WORK TO COMPLETE:
Read the data below. Every line holding the string "ProposalGradeCard" must be copied.

Saved entries:
__________

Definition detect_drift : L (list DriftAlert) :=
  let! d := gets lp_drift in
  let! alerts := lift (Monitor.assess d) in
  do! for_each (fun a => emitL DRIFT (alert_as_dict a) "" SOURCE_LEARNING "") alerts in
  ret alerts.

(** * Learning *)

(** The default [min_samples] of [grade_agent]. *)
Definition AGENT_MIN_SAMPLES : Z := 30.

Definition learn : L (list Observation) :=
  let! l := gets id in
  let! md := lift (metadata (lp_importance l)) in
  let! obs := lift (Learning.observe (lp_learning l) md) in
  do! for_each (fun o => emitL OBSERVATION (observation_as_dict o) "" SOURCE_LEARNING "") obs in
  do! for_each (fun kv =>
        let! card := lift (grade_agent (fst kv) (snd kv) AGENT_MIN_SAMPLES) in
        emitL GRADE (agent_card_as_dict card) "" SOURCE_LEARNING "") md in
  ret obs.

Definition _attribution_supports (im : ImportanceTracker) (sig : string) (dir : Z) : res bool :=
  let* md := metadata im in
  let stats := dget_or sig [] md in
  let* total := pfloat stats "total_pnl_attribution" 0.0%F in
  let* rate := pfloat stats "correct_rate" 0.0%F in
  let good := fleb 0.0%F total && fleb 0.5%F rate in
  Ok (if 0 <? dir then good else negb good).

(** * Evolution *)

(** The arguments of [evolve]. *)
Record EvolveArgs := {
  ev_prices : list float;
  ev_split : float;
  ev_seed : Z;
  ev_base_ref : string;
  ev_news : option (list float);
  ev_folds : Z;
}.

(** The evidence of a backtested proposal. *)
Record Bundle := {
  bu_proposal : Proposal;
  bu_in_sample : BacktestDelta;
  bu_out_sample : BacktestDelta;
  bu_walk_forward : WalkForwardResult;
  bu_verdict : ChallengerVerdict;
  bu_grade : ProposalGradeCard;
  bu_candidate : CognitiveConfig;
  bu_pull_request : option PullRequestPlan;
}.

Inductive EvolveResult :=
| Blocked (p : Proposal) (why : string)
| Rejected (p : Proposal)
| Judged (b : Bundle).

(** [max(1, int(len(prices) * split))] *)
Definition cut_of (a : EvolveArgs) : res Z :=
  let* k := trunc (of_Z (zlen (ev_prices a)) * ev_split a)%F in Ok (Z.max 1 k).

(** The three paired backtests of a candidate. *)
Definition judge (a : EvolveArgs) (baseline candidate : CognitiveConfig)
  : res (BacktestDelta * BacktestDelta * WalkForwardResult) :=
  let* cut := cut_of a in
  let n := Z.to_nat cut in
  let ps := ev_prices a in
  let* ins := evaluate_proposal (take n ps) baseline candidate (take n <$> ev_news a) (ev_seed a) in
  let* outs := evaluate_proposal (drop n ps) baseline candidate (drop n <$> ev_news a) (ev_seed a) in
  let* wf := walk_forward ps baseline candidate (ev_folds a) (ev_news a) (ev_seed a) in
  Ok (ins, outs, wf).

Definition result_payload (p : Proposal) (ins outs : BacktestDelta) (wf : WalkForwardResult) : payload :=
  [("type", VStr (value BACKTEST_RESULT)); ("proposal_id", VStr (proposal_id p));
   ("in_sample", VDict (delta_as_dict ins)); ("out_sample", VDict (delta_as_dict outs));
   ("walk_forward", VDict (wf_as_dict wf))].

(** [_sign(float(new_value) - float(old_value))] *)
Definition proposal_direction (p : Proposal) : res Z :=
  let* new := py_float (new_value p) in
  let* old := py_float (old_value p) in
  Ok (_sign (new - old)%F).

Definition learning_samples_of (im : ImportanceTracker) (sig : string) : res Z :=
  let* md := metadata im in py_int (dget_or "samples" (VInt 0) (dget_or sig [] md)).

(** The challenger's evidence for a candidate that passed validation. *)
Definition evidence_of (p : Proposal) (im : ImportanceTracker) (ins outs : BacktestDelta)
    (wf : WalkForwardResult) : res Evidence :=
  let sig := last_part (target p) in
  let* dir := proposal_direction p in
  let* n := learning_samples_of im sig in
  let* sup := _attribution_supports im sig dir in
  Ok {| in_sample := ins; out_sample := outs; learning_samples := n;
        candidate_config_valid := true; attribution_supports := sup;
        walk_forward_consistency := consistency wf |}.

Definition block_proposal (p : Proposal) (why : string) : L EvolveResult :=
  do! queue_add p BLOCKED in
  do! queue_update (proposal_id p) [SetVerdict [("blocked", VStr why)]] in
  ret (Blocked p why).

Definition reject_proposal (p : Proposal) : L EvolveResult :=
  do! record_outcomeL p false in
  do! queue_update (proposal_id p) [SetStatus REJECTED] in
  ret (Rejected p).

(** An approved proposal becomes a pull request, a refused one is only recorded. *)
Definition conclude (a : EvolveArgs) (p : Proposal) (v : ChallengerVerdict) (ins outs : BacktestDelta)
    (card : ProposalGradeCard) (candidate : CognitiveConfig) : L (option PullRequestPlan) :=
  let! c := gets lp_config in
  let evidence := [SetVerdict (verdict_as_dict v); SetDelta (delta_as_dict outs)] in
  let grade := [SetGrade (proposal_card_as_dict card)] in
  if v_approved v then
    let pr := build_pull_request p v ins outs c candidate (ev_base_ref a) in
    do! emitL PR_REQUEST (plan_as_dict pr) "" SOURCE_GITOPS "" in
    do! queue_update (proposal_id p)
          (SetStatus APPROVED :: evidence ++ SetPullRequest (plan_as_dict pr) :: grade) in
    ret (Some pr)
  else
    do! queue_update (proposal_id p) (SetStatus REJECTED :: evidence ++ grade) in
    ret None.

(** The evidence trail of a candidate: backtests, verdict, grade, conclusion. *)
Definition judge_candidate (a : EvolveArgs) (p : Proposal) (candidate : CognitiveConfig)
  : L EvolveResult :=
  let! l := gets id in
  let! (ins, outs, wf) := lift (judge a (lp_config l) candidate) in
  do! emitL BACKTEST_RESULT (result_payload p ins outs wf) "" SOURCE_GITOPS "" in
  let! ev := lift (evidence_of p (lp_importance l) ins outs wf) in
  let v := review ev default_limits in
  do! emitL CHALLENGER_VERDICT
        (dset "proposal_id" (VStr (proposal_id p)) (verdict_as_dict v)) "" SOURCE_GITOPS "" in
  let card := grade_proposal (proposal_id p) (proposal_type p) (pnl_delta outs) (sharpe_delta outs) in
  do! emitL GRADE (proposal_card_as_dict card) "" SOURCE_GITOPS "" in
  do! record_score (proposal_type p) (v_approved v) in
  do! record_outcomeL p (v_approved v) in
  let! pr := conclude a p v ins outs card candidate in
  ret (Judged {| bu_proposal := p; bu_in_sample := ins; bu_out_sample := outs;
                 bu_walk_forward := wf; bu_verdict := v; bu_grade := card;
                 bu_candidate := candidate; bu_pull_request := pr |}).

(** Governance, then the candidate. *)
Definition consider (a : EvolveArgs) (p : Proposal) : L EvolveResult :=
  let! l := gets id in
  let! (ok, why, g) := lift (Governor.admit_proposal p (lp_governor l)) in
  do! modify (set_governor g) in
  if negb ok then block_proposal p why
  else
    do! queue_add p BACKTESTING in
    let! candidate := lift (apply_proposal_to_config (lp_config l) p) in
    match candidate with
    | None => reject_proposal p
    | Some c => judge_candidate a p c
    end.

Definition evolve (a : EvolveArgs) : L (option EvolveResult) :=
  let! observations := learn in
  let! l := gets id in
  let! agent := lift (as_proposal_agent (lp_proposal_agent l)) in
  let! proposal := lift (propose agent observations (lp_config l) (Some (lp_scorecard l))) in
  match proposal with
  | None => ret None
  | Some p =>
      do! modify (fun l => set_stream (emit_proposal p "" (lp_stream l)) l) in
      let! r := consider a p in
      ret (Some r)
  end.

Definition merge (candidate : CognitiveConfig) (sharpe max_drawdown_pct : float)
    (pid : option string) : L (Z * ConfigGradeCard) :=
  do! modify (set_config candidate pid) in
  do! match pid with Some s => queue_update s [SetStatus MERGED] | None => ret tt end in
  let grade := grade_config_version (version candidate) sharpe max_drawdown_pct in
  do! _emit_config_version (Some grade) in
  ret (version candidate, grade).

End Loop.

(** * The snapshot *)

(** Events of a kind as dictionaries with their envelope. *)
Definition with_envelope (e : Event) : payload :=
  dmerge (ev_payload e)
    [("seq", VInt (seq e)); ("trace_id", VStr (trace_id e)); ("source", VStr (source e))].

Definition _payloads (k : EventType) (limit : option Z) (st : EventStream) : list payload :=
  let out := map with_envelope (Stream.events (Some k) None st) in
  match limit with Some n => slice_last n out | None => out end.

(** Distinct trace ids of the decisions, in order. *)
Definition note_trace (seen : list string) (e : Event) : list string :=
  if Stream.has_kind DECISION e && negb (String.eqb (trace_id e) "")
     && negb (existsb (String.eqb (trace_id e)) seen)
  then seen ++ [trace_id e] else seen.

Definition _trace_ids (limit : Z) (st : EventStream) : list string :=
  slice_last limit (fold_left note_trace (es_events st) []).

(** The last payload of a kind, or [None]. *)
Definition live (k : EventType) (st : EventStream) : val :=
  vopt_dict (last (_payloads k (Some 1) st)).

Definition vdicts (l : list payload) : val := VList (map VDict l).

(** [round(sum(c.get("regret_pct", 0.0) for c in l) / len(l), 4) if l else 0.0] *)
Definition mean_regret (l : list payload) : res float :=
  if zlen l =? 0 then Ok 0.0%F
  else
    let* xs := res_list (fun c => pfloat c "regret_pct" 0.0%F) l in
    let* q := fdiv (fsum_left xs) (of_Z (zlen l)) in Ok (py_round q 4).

__________

SOLVED PROBLEM:
  bu_grade : ProposalGradeCard;
    (card : ProposalGradeCard) (candidate : CognitiveConfig) : L (option PullRequestPlan) :=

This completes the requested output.